**Task requirements**.
The records appear below. Copy each one exactly.

**Provided entries**.
____

(** The merge of the partial aggregations is the aggregation of everything. *)
Lemma merged_whole s groups aggs specs pe ps schema bss partials mm ml merged whole :
  Forall (Forall (fits s)) bss → Forall (λ e, expr_ok s e e) groups →
  collect aggregate_spec aggs = Ok specs → Forall exact_spec specs → Forall (λ x, spec_ok s x x) specs →
  partial_aggregate_exprs aggs = Ok pe → aggregate_schema s groups pe = Ok ps → aggregate_schema s groups aggs = Ok schema →
  Forall2 (λ bs pb, ∃ m, hash_aggregate_with_memory m bs groups pe ps = Ok pb) bss partials →
  merge_partials mm partials (length groups) aggs schema = Ok merged →
  hash_aggregate_with_memory ml (concat bss) groups aggs schema = Ok whole →
  merged = whole.
Proof.
  intros Hf Hg Hs Hex Hok Hpe Hps Hsch Hp Hm Hw. pose proof (partial_specs _ _ _ Hpe Hs Hex) as Hs'.
  apply (distributed_aggregation_correct s groups specs aggs pe ps schema (fmap (M:=list) (relabel s) <$> bss) partials mm ml);
    try done.
  - apply Forall_fmap. eapply list.Forall_impl; [exact Hf|]. intros bs Hbs. apply Forall_fmap.
    eapply list.Forall_impl; [exact Hbs|]. intros b Hb. split; [apply Hb|done].
  - eapply list.Forall_impl; [exact Hg|]. intros e [(Hc & Ht & _) _ _]. unfold group_key. by rewrite Hc, Ht.
  - eapply list.Forall_impl; [exact Hok|]. intros x (_ & _ & [[-> _]|[_ [(Hc & Ht & _) _ _]]]); [by left|right].
    unfold group_key. by rewrite Hc, Ht.
  - apply Forall2_fmap_l. clear Hw Hm. induction Hp as [|bs pb bss partials (m & Hm) _ IH]; [constructor|].
    apply list.Forall_cons in Hf as [Hf Hfs]. constructor; [|by apply IH]. exists m.
    eapply hash_aggregate_same; [by apply relabelled|done..].
  - rewrite <-concat_map. eapply hash_aggregate_same; [|done..]. apply relabelled. by apply Forall_concat.
Qed.

Lemma run_partitions_input id input groups aggs schema n :
  local_strategy (PHashAggregate id input groups aggs schema) = RunPartitions n → scan_partitions input = Some n.
Proof.
  cbn. destruct (contains_join input); [done|]. destruct (existsb _ _); [done|].
  destruct (scan_partitions input) as [m|]; [|done]. destruct (m <=? 1); [done|]. by intros [= ->].
Qed.

(** An exchange that delivers a batch as that batch hands on the partial batches. *)
Lemma gathered_whole n stage task partials :
  (∀ i b out, task stage i = Ok b → exchange (b_schema b) [b] = Ok out → out = [b]) →
  gathered n stage task partials →
  ∃ parts, parts ≡ₚ seq 0 n ∧ Forall2 (λ i b, task stage i = Ok b) parts partials.
Proof.
  intros Hecho (parts & outs & _ & _ & Hd & -> & Hall).
  assert (∃ bs, outs = (λ b, [b]) <$> bs ∧ Forall2 (λ i b, task stage i = Ok b) parts bs) as (bs & -> & Hbs).
  { clear Hall. induction Hd as [|i out parts outs (b & Hb & Hx) _ (bs & -> & IH)]; [by exists []|].
    exists (b :: bs). rewrite (Hecho _ _ _ Hb Hx). split; [done|by constructor]. }
  exists parts. split; [apply Hall, Forall_fmap; by apply list.Forall_forall|].
  replace (concat _) with bs; [done|]. clear. induction bs as [|b bs IH]; [done|]. cbn. by rewrite <-IH.
Qed.

(** C36: a distributed aggregation is a single-node one.  Take a COUNT, MIN or MAX
    aggregation (without DISTINCT, its group and argument expressions evaluable on the
    input, [expr_ok]) over scans of honest tables, filters and projections ([steady]) that is typed over the catalog of the workers and survives Protobuf, and an
    exchange that delivers each partial batch of the query as that one batch.  Whatever
    answer [LocalCluster::execute] returns for it, whichever order its tasks finish in,
    there is a schedule of the scan tasks of one node under which the single-node executor,
    whenever it returns a record batch (its memory may not suffice), returns that one: the
    same groups in the same order with the same values. *)
Theorem cluster_refines_single_node workers events env id input groups aggs schema specs n answer :
  let plan := PHashAggregate id input groups aggs schema in
  local_strategy plan = RunPartitions n →
  typed_plan catalog plan → plan_named input = true → transports input → steady input →
  Forall (λ e, expr_ok (physical_schema input) e e) groups → collect aggregate_spec aggs = Ok specs →
  Forall exact_spec specs → Forall (λ x, spec_ok (physical_schema input) x x) specs →
  orderly_exchange →
  (∀ pe ps stage i b out, partial_task catalog task_env task_memory groups pe ps stage i = Ok b →
     exchange (b_schema b) [b] = Ok out → out = [b]) →
  LocalCluster_execute catalog memory_limit task_env task_memory memory (LocalCluster_new workers) events env None plan
    = Some (Ok answer) →
  ∃ schedule, ∀ env', site_schedule (env' 1) = schedule →
    ∀ batch, execute_plan env' None plan = Ok [batch] → cr_batches answer = [batch].
Proof.
  intros plan Hs [Htyped Hsch] Hnamed Htr Hsteady Hg Hspecs Hex Hok Hret Hecho Hrun.
  pose proof (local_cluster_run catalog memory_limit task_env task_memory memory workers events env None id input groups aggs
    schema n Hs Hret) as Hout. cbn zeta in Hout. fold plan in Hout. rewrite Hrun in Hout. unfold cluster_outcome in Hout.
  destruct (local_prepare _ _ _ _ _ _ _) as [[[[pe ps] c] own]| |] eqn:Eprep; [|done..].
  destruct Hout as (stage & Hst & [(partials & Hgath & Hfin)|(e & ? & _)]); [|done].
  destruct (gathered_whole _ _ _ _ (Hecho pe ps stage) Hgath) as (parts & Hparts & Htasks).
  unfold local_prepare in Eprep. apply bind_ok in Eprep as (pe' & Hpe & Eprep). apply bind_ok in Eprep as (ps' & Hps & Eprep).
  assert (pe' = pe ∧ ps' = ps) as [-> ->].
  { apply bind_ok in Eprep as (? & _ & Eprep). apply bind_ok in Eprep as (? & _ & Eprep).
    apply bind_ok in Eprep as (? & _ & [= -> -> _ _]). done. }
  unfold local_finish in Hfin. symmetry in Hfin. apply bind_ok in Hfin as (? & _ & Hfin).
  apply bind_ok in Hfin as (merged & Hm & [= <-]). cbn [cr_batches].
  pose proof (local_stage_decodes _ _ _ Htyped Hnamed Htr Hst) as Hdec.
  destruct (tasks_collected _ _ _ _ _ _ _ Hdec Htasks) as (bss & Hbss & Hpart).
  pose proof (run_partitions_input _ _ _ _ _ _ Hs) as Hcount.
  eexists. intros env' Henv batch Hx. unfold execute_plan, plan in Hx. cbn [execute] in Hx.
  rewrite (whole_in_order input n parts bss env' Hsteady Hcount Hparts Hbss Henv) in Hx.
  unfold execute_aggregate, send, emit in Hx.
  destruct (collect_with_memory _ _ _) as [[bs own']| |] eqn:Ec; cbn [mbind result_bind] in Hx; [|done..].
  pose proof (collected_stream _ _ _ _ _ Ec) as Ebs.
  apply ok_items_inj in Ebs as <-.
  destruct (hash_aggregate_with_memory _ _ _ _ _) as [whole| |] eqn:Ew; cbn in Hx; [|done..]. injection Hx as <-.
  f_equal. apply (merged_whole (physical_schema input) groups aggs specs pe ps schema bss partials memory
    (holding (site_memory (env' 0)) own')); try done.
  clear -Hbss Hsteady BatchLaws0 KernelLaws0 KernelsReturn0.
  induction Hbss as [|i bs parts bss Hi _ IH]; constructor; [by eapply collected_fit|exact IH].
Qed.
End refinement.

____

**Written solution**.
(** The merge of the partial aggregations is the aggregation of everything. *)
Lemma merged_whole s groups aggs specs pe ps schema bss partials mm ml merged whole :
  Forall (Forall (fits s)) bss → Forall (λ e, expr_ok s e e) groups →
  collect aggregate_spec aggs = Ok specs → Forall exact_spec specs → Forall (λ x, spec_ok s x x) specs →
  partial_aggregate_exprs aggs = Ok pe → aggregate_schema s groups pe = Ok ps → aggregate_schema s groups aggs = Ok schema →
  Forall2 (λ bs pb, ∃ m, hash_aggregate_with_memory m bs groups pe ps = Ok pb) bss partials →
  merge_partials mm partials (length groups) aggs schema = Ok merged →
  hash_aggregate_with_memory ml (concat bss) groups aggs schema = Ok whole →
  merged = whole.
Proof.
  intros Hf Hg Hs Hex Hok Hpe Hps Hsch Hp Hm Hw. pose proof (partial_specs _ _ _ Hpe Hs Hex) as Hs'.
  apply (distributed_aggregation_correct s groups specs aggs pe ps schema (fmap (M:=list) (relabel s) <$> bss) partials mm ml);
    try done.
  - apply Forall_fmap. eapply list.Forall_impl; [exact Hf|]. intros bs Hbs. apply Forall_fmap.
    eapply list.Forall_impl; [exact Hbs|]. intros b Hb. split; [apply Hb|done].
  - eapply list.Forall_impl; [exact Hg|]. intros e [(Hc & Ht & _) _ _]. unfold group_key. by rewrite Hc, Ht.
  - eapply list.Forall_impl; [exact Hok|]. intros x (_ & _ & [[-> _]|[_ [(Hc & Ht & _) _ _]]]); [by left|right].
    unfold group_key. by rewrite Hc, Ht.
  - apply Forall2_fmap_l. clear Hw Hm. induction Hp as [|bs pb bss partials (m & Hm) _ IH]; [constructor|].
    apply list.Forall_cons in Hf as [Hf Hfs]. constructor; [|by apply IH]. exists m.
    eapply hash_aggregate_same; [by apply relabelled|done..].
  - rewrite <-concat_map. eapply hash_aggregate_same; [|done..]. apply relabelled. by apply Forall_concat.
Qed.

Lemma run_partitions_input id input groups aggs schema n :
  local_strategy (PHashAggregate id input groups aggs schema) = RunPartitions n → scan_partitions input = Some n.
Proof.
  cbn. destruct (contains_join input); [done|]. destruct (existsb _ _); [done|].
  destruct (scan_partitions input) as [m|]; [|done]. destruct (m <=? 1); [done|]. by intros [= ->].
Qed.

(** An exchange that delivers a batch as that batch hands on the partial batches. *)
Lemma gathered_whole n stage task partials :
  (∀ i b out, task stage i = Ok b → exchange (b_schema b) [b] = Ok out → out = [b]) →
  gathered n stage task partials →
  ∃ parts, parts ≡ₚ seq 0 n ∧ Forall2 (λ i b, task stage i = Ok b) parts partials.
Proof.
  intros Hecho (parts & outs & _ & _ & Hd & -> & Hall).
  assert (∃ bs, outs = (λ b, [b]) <$> bs ∧ Forall2 (λ i b, task stage i = Ok b) parts bs) as (bs & -> & Hbs).
  { clear Hall. induction Hd as [|i out parts outs (b & Hb & Hx) _ (bs & -> & IH)]; [by exists []|].
    exists (b :: bs). rewrite (Hecho _ _ _ Hb Hx). split; [done|by constructor]. }
  exists parts. split; [apply Hall, Forall_fmap; by apply list.Forall_forall|].
  replace (concat _) with bs; [done|]. clear. induction bs as [|b bs IH]; [done|]. cbn. by rewrite <-IH.
Qed.

(** C36: a distributed aggregation is a single-node one.  Take a COUNT, MIN or MAX
    aggregation (without DISTINCT, its group and argument expressions evaluable on the
    input, [expr_ok]) over scans of honest tables, filters and projections ([steady]) that is typed over the catalog of the workers and survives Protobuf, and an
    exchange that delivers each partial batch of the query as that one batch.  Whatever
    answer [LocalCluster::execute] returns for it, whichever order its tasks finish in,
    there is a schedule of the scan tasks of one node under which the single-node executor,
    whenever it returns a record batch (its memory may not suffice), returns that one: the
    same groups in the same order with the same values. *)
Theorem cluster_refines_single_node workers events env id input groups aggs schema specs n answer :
  let plan := PHashAggregate id input groups aggs schema in
  local_strategy plan = RunPartitions n →
  typed_plan catalog plan → plan_named input = true → transports input → steady input →
  Forall (λ e, expr_ok (physical_schema input) e e) groups → collect aggregate_spec aggs = Ok specs →
  Forall exact_spec specs → Forall (λ x, spec_ok (physical_schema input) x x) specs →
  orderly_exchange →
  (∀ pe ps stage i b out, partial_task catalog task_env task_memory groups pe ps stage i = Ok b →
     exchange (b_schema b) [b] = Ok out → out = [b]) →
  LocalCluster_execute catalog memory_limit task_env task_memory memory (LocalCluster_new workers) events env None plan
    = Some (Ok answer) →
  ∃ schedule, ∀ env', site_schedule (env' 1) = schedule →
    ∀ batch, execute_plan env' None plan = Ok [batch] → cr_batches answer = [batch].
Proof.
  intros plan Hs [Htyped Hsch] Hnamed Htr Hsteady Hg Hspecs Hex Hok Hret Hecho Hrun.
  pose proof (local_cluster_run catalog memory_limit task_env task_memory memory workers events env None id input groups aggs
    schema n Hs Hret) as Hout. cbn zeta in Hout. fold plan in Hout. rewrite Hrun in Hout. unfold cluster_outcome in Hout.
  destruct (local_prepare _ _ _ _ _ _ _) as [[[[pe ps] c] own]| |] eqn:Eprep; [|done..].
  destruct Hout as (stage & Hst & [(partials & Hgath & Hfin)|(e & ? & _)]); [|done].
  destruct (gathered_whole _ _ _ _ (Hecho pe ps stage) Hgath) as (parts & Hparts & Htasks).
  unfold local_prepare in Eprep. apply bind_ok in Eprep as (pe' & Hpe & Eprep). apply bind_ok in Eprep as (ps' & Hps & Eprep).
  assert (pe' = pe ∧ ps' = ps) as [-> ->].
  { apply bind_ok in Eprep as (? & _ & Eprep). apply bind_ok in Eprep as (? & _ & Eprep).
    apply bind_ok in Eprep as (? & _ & [= -> -> _ _]). done. }
  unfold local_finish in Hfin. symmetry in Hfin. apply bind_ok in Hfin as (? & _ & Hfin).
  apply bind_ok in Hfin as (merged & Hm & [= <-]). cbn [cr_batches].
  pose proof (local_stage_decodes _ _ _ Htyped Hnamed Htr Hst) as Hdec.
  destruct (tasks_collected _ _ _ _ _ _ _ Hdec Htasks) as (bss & Hbss & Hpart).
  pose proof (run_partitions_input _ _ _ _ _ _ Hs) as Hcount.
  eexists. intros env' Henv batch Hx. unfold execute_plan, plan in Hx. cbn [execute] in Hx.
  rewrite (whole_in_order input n parts bss env' Hsteady Hcount Hparts Hbss Henv) in Hx.
  unfold execute_aggregate, send, emit in Hx.
  destruct (collect_with_memory _ _ _) as [[bs own']| |] eqn:Ec; cbn [mbind result_bind] in Hx; [|done..].
  pose proof (collected_stream _ _ _ _ _ Ec) as Ebs.
  apply ok_items_inj in Ebs as <-.
  destruct (hash_aggregate_with_memory _ _ _ _ _) as [whole| |] eqn:Ew; cbn in Hx; [|done..]. injection Hx as <-.
  f_equal. apply (merged_whole (physical_schema input) groups aggs specs pe ps schema bss partials memory
    (holding (site_memory (env' 0)) own')); try done.
  clear -Hbss Hsteady BatchLaws0 KernelLaws0 KernelsReturn0.
  induction Hbss as [|i bs parts bss Hi _ IH]; constructor; [by eapply collected_fit|exact IH].
Qed.
End refinement.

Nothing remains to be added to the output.